Closed ghost closed 9 months ago

ghost commented 2 years ago

After I encrypted every drive I had, I decided to change encrypted partition serial numbers with MiniTool Partition Wizard because my partition serial numbers were based on timestamps and included parts of my motherboard's hardcoded MAC address. After I changed partition serial numbers (without saving the original serial numbers), my DiskCryptor password stopped working... I didn't preserve any unencrypted copies of anything and lost my password database, authentication info, recovery codes, some 120 pages of my Ph.D., and a motherload of other important tokens... It was my fault, but I wish I knew what DiskCryptor took into consideration to verify integrity, signatures, etc.

I assume that DiskCryptor collects a bunch of fingerprints during first post-encryption reboot when it says "Collecting System Information", following another reboot.

What are some things I really shouldn't change to make sure DCryptor PW continues to work. I know in some cases, like Denuvo protection for games, simply opening a file, and re-saving in the same format (without changing any data in it) violates integirty.

DavidXanatos commented 2 years ago

DC does not verify any integrity past the header itself, the MiniTool Partition Wizard however screwed up the headers, and that broke everything. if you are extraordinarly luckey changing the partition serial numebrs back to original may fix the headers.

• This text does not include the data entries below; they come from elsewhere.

Definition BNXOR_execute (wrd wrs1 wrs2 shift_type shift_bytes flag_group : Z) : M OTBNState () :=
  a ← wdr_read wrs1;
  b ← wdr_read wrs2;
  b_shifted ← lift (logical_byte_shift b shift_type shift_bytes);
  let result := a .^ b_shifted in
  wdr_write wrd result;;
  set_mlz_flags flag_group result.

Definition BNRSHI_execute (wrd wrs1 wrs2 imm : Z) : M OTBNState () :=
  a ← wdr_read wrs1;
  b ← wdr_read wrs2;
  wdr_write wrd ((((a ≪ 256) .| b) ≫ imm) .& mask 256).

Definition BNSEL_execute (wrd wrs1 wrs2 flag_group flag : Z) : M OTBNState () :=
  f ← get_flags flag_group;
  flag_is_set ← lift (FlagReg.get_by_idx flag f);
  let wrs := if (flag_is_set : bool) then wrs1 else wrs2 in
  value ← wdr_read wrs;
  wdr_write wrd value.

Definition BNCMP_execute (wrs1 wrs2 shift_type shift_bytes flag_group : Z) : M OTBNState () :=
  a ← wdr_read wrs1;
  b ← wdr_read wrs2;
  b_shifted ← lift (logical_byte_shift b shift_type shift_bytes);
  let '(_, flags) := masked_and_flags (a - b_shifted) in
  set_flags flag_group flags.

Definition BNCMPB_execute (wrs1 wrs2 shift_type shift_bytes flag_group : Z) : M OTBNState () :=
  a ← wdr_read wrs1;
  b ← wdr_read wrs2;
  b_shifted ← lift (logical_byte_shift b shift_type shift_bytes);
  f ← get_flags flag_group;
  let borrow := Z_of_bool (fC (fr_vals f)) in
  let '(_, flags) := masked_and_flags (a - b_shifted - borrow) in
  set_flags flag_group flags.

Definition BNLID_execute (grd grd_inc offset grs1 grs1_inc : Z) : M OTBNState () :=
  grs1_val ← gpr_read grs1;
  let addr := (grs1_val + offset) .& mask 32 in
  grd_val ← gpr_read grd;
  if 31 <? grd_val then stop_at_end_of_cycle err_bits.ILLEGAL_INSN
  else
    let wrd := grd_val .& 0x1f in
    value ← on_dmem (Dmem.load_u256 addr);
    wdr_write wrd value;;
    (if truthy grd_inc then gpr_write grd (grd_val + 1) else mret ());;
    (if truthy grs1_inc then gpr_write grs1 ((grs1_val + 32) .& mask 32) else mret ()).

Definition BNSID_execute (grs2 grs2_inc offset grs1 grs1_inc : Z) : M OTBNState () :=
  grs1_val ← gpr_read grs1;
  let addr := (grs1_val + offset) .& mask 32 in
  grs2_val ← gpr_read grs2;
  if 31 <? grs2_val then stop_at_end_of_cycle err_bits.ILLEGAL_INSN
  else
    let wrs := grs2_val .& 0x1f in
    wrs_val ← wdr_read wrs;
    on_dmem (Dmem.store_u256 addr wrs_val);;
    (if truthy grs1_inc then gpr_write grs1 ((grs1_val + 32) .& mask 32) else mret ());;
    (if truthy grs2_inc then gpr_write grs2 (grs2_val + 1) else mret ()).

Definition BNMOV_execute (wrd wrs : Z) : M OTBNState () :=
  value ← wdr_read wrs;
  wdr_write wrd value.

Definition BNMOVR_execute (grd grd_inc grs grs_inc : Z) : M OTBNState () :=
  grd_val ← gpr_read grd;
  grs_val ← gpr_read grs;
  if 31 <? grd_val then stop_at_end_of_cycle err_bits.ILLEGAL_INSN
  else if 31 <? grs_val then stop_at_end_of_cycle err_bits.ILLEGAL_INSN
  else
    let wrd := grd_val .& 0x1f in
    let wrs := grs_val .& 0x1f in
    value ← wdr_read wrs;
    wdr_write wrd value;;
    (if truthy grd_inc then gpr_write grd (grd_val + 1) else mret ());;
    (if truthy grs_inc then gpr_write grs (grs_val + 1) else mret ()).

Definition BNWSRR_pre_execute (wsr : Z) : M OTBNState bool :=
  if wsr =? 0x1 then rnd_request_value else mret true.

Definition BNWSRR_execute (wrd wsr : Z) : M OTBNState () :=
  val ← on_wsrs (WSRFile.read_at_idx wsr);
  wdr_write wrd val.

Definition BNWSRW_execute (wsr wrs : Z) : M OTBNState () :=
  val ← wdr_read wrs;
  on_wsrs (WSRFile.write_at_idx wsr val).

(** [decode.py]: anything that does not decode. *)
Definition IllegalInsn_execute : M OTBNState () := stop_at_end_of_cycle err_bits.ILLEGAL_INSN.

ghost commented 2 years ago

Got it - thanks! What information does DiskCryptor collect for the header? It says "Collecting Platform Information" after initial system drive encryption (of EFI partition, I think). The reason I ask is because, in some cases (at least on Linux/Debian), special instrucitons are needed when OS kernel is updated/upgraded. I just want to make sure to avoid issues in the future.

Do you know how DiskCryptor fairs against forensic decryption software, such as ElcomSoft (https://www.elcomsoft.com)? Bruteforce attacks are all about GPU's these days and supposedly, 16 symbol passoword AES encryption can be cracked in a few hours using inexpensively using Amazon Web Services (EC2).

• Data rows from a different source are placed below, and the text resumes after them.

(* ===== verification/StateStep.v ===== *)
(** The life of one simulated cycle: what [pre_execute], [pre_insn], [post_insn],
    [stop] and [commit] do to a well-formed state. *)

From S2P Require Import Prelude Trace Reg Gpr Flags Wsr Csr Dmem.
From S2P Require Import LoopStack ExtRegs State Isa StateWf Insn InsnSafe.

Import OTBNState.

(** * After the instruction *)

(** The condition under which [check_next_pc] raises BAD_INSN_ADDR. *)
Definition next_pc_bad (s : OTBNState) : bool :=
  truthy (get_next_pc s .& 3) || (s_imem_size s <=? get_next_pc s).

Lemma get_next_pc_nonneg s : wf s → 0 ≤ get_next_pc s.
Proof.
  intros Hw. pose proof (wf_pc _ Hw). pose proof (wf_next_pc _ Hw) as Hn.
  unfold get_next_pc. destruct (s_pc_next_override s); [done | lia].
Qed.

Lemma check_next_pc_eq s :
  wf s →
  check_next_pc s = Ok ((), if next_pc_bad s then or_err_bits err_bits.BAD_INSN_ADDR s else s).
Proof.
  intros Hw. pose proof (get_next_pc_nonneg s Hw). unfold check_next_pc, next_pc_bad.
  unfold gets, modify, assertM, lift, mbind, M_bind. zbool. cbn -[Z.land Z.leb].
  destruct (truthy _), (s_imem_size s <=? _); cbn [orb]; try done.
  do 2 f_equal. unfold or_err_bits, set_err_bits; cbn. f_equal.
  by rewrite <- Z.lor_assoc, Z.lor_diag.
Qed.

(** The parts of the state in which instructions stage their results. *)
Record same_staged (s s' : OTBNState) : Prop := {
  ss_file : gp_file (s_gprs s') = gp_file (s_gprs s);
  ss_x1 : gp_x1 (s_gprs s') = gp_x1 (s_gprs s);
  ss_wdrs : s_wdrs s' = s_wdrs s;
  ss_wsrs : s_wsrs s' = s_wsrs s;
  ss_csrs : s_csrs s' = s_csrs s;
  ss_dmem : s_dmem s' = s_dmem s
}.

#[global] Instance same_staged_preorder : PreOrder same_staged.
Proof. split; [by intros s |]. intros a b c [] []. split; congruence. Qed.

(** No component reports an error, and the loop stack can be committed. *)
Record committable (s : OTBNState) : Prop := {
  cm_err_bits : s_err_bits s = 0;
  cm_gprs : gp_err_flag (GPRs.post_insn (s_gprs s)) = false;
  cm_dmem : dm_err_flag (s_dmem s) = false;
  cm_loop : ls_err_flag (s_loop_stack s) = false;
  cm_pop : ls_pop_stack_on_commit (s_loop_stack s) = true → ls_stack (s_loop_stack s) ≠ []
}.

Lemma loop_step_ok s :
  wf s →
  ∃ r l s', LoopStack.step (s_pc s) (s_loop_stack s) = Ok (r, l) ∧
    loop_step s = Ok ((), s') ∧ wf s' ∧ same jumps s s' ∧ same_staged s s' ∧
    s_gprs s' = s_gprs s ∧ s_loop_stack s' = l ∧
    s_err_bits s' = s_err_bits s ∧ s_pending_halt s' = s_pending_halt s ∧
    s_pc_next_override s' = (if r then r else s_pc_next_override s) ∧
    (ls_pop_stack_on_commit l = true → ls_stack l ≠ []).
Proof.
  intros Hw. destruct (LoopStack.loops_step_ok (s_pc s) (s_loop_stack s))
    as (r & l & E & Hl & He & Hsts & Hp & Hr); [apply Hw |].
  unfold loop_step, on_loop_stack, zoom, gets, mbind, M_bind. rewrite E. cbn.
  assert (Hwl : wf (set_loop_stack l s)) by (by apply wf_set_loop_stack).
  assert (Hsl : same jumps s (set_loop_stack l s)) by (split; try done; by left).
  destruct r as [p |]; eexists _, _, _; (split; [done |]); (split; [done |]).
  - split; [apply wf_set_next; [done | apply Hr] |]. split; [split; try done; by left |]. by split.
  - done.
Qed.

Lemma or_err_false a b c e : a .| (b .| c .| e) = 0 → a = 0 ∧ b = 0 ∧ c = 0 ∧ e = 0.
Proof. rewrite !Z.lor_eq_0_iff. tauto. Qed.

Lemma post_insn_idem g : gp_err_flag (GPRs.post_insn g) = false → GPRs.post_insn g = g.
Proof. unfold GPRs.post_insn. by destruct (CallStackReg.post_insn _). Qed.

(** The end of [post_insn]: gather the error bits and decide whether to halt. *)
Definition gather (s : OTBNState) : OTBNState :=
  let s1 := set_gprs (GPRs.post_insn (s_gprs s)) s in
  let s2 := or_err_bits (GPRs.err_bits (s_gprs s1) .| Dmem.err_bits (s_dmem s1)
                         .| LoopStack.err_bits (s_loop_stack s1)) s1 in
  if truthy (s_err_bits s2) then set_pending_halt true s2 else s2.

Lemma gather_ok s :
  wf s → (ls_pop_stack_on_commit (s_loop_stack s) = true → ls_stack (s_loop_stack s) ≠ []) →
  wf (gather s) ∧ same jumps s (gather s) ∧ same_staged s (gather s) ∧
  s_pc_next_override (gather s) = s_pc_next_override s ∧
  s_loop_stack (gather s) = s_loop_stack s ∧
  (s_pending_halt (gather s) = false → committable (gather s)) ∧
  (s_err_bits (gather s) = 0 → s_pending_halt (gather s) = s_pending_halt s ∧ s_err_bits s = 0).
Proof.
  intros Hw Hp. set (g := GPRs.post_insn (s_gprs s)).
  set (e := GPRs.err_bits g .| Dmem.err_bits (s_dmem s) .| LoopStack.err_bits (s_loop_stack s)).
  assert (0 ≤ e).
  { unfold e, GPRs.err_bits, Dmem.err_bits, LoopStack.err_bits.
    by destruct (gp_err_flag g), (dm_err_flag _), (ls_err_flag _). }
  assert (Hg : GPRs.wf g) by (apply GPRs.post_insn_wf, Hw).
  assert (Hx : gp_file g = gp_file (s_gprs s) ∧ gp_x1 g = gp_x1 (s_gprs s))
    by (unfold g, GPRs.post_insn; by destruct (CallStackReg.post_insn _)).
  assert (Hw2 : wf (or_err_bits e (set_gprs g s))) by (apply wf_or_err_bits; [by apply wf_set_gprs | done]).
  assert (Hss : same_staged s (or_err_bits e (set_gprs g s))) by (by destruct Hx; split).
  assert (Hsm : ∀ b, (s_err_bits s .| e = 0 → b = s_pending_halt s) →
    (s_err_bits s .| e ≠ 0 → b = true) →
    same jumps s (set_pending_halt b (or_err_bits e (set_gprs g s)))).
  { intros b Hb0 Hb1. destruct Hx as [Hx1 Hx2]. split; try done.
    - intros i. unfold gpr, GPRs.value. cbn. by rewrite Hx1, Hx2.
    - unfold peek_call_stack, GPRs.peek_call_stack. cbn. by rewrite Hx2.
    - cbn. destruct (decide (s_err_bits s .| e = 0)) as [E0 | ?]; [left | right; auto].
      rewrite E0, Hb0 by done. apply Z.lor_eq_0_iff in E0 as [-> _]. done. }
  unfold gather. cbn. fold g. fold e. unfold truthy.
  destruct (Z.eqb_spec (s_err_bits s .| e) 0) as [E0 | Ne]; cbn [negb].
  - split; [done |]. split; [by destruct s; apply (Hsm _ (fun _ => eq_refl)) |].
    repeat (split; [done |]). split; [| intros [? ?]%Z.lor_eq_0_iff; done]. intros _. split; try done.
    all: unfold e, GPRs.err_bits, Dmem.err_bits, LoopStack.err_bits in E0;
      apply or_err_false in E0 as (? & ? & ? & ?); cbn.
    + assert (gp_err_flag g = false) by (by destruct (gp_err_flag g)).
      unfold g. by rewrite (post_insn_idem (s_gprs s)).
    + by destruct (dm_err_flag _).
    + by destruct (ls_err_flag _).
  - split; [by destruct Hw2; split |]. split; [by apply Hsm |].
    split; [by destruct Hss; split |]. repeat (split; [done |]). done.
Qed.

Lemma post_insn_eq s s' :
  loop_step (if next_pc_bad s then or_err_bits err_bits.BAD_INSN_ADDR s else s) = Ok ((), s') →
  wf s → post_insn s = Ok ((), gather s').
Proof.
  intros E Hw. unfold post_insn, mbind, M_bind. rewrite check_next_pc_eq by done.
  by rewrite E.
Qed.

Lemma same_after_error e s s' :
  same jumps (or_err_bits e s) s' → s_pending_halt s' = true → same jumps s s'.
Proof. intros [] ?. split; try done. by right. Qed.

A bit off-topic, but as DiskCryptor developer with insight into encryption software, do you know why VeraCrypt is significantly slower than DiskCryptor and similar alternatives (such as BestCrypt) on SSD's? Is it due to lack of support for SSD's TRIM function?

DavidXanatos commented 2 years ago

"Collecting Platform Information" is irrelevant its just creates a txt file with a few infos about the efi setup and reboots, this data are nit relevant for the encryption.

Don't know about bestcrypt, but veracrypt was never designed for transparent encryption and this results in it doing variouse things the long way around duplicating io request overhead, etc....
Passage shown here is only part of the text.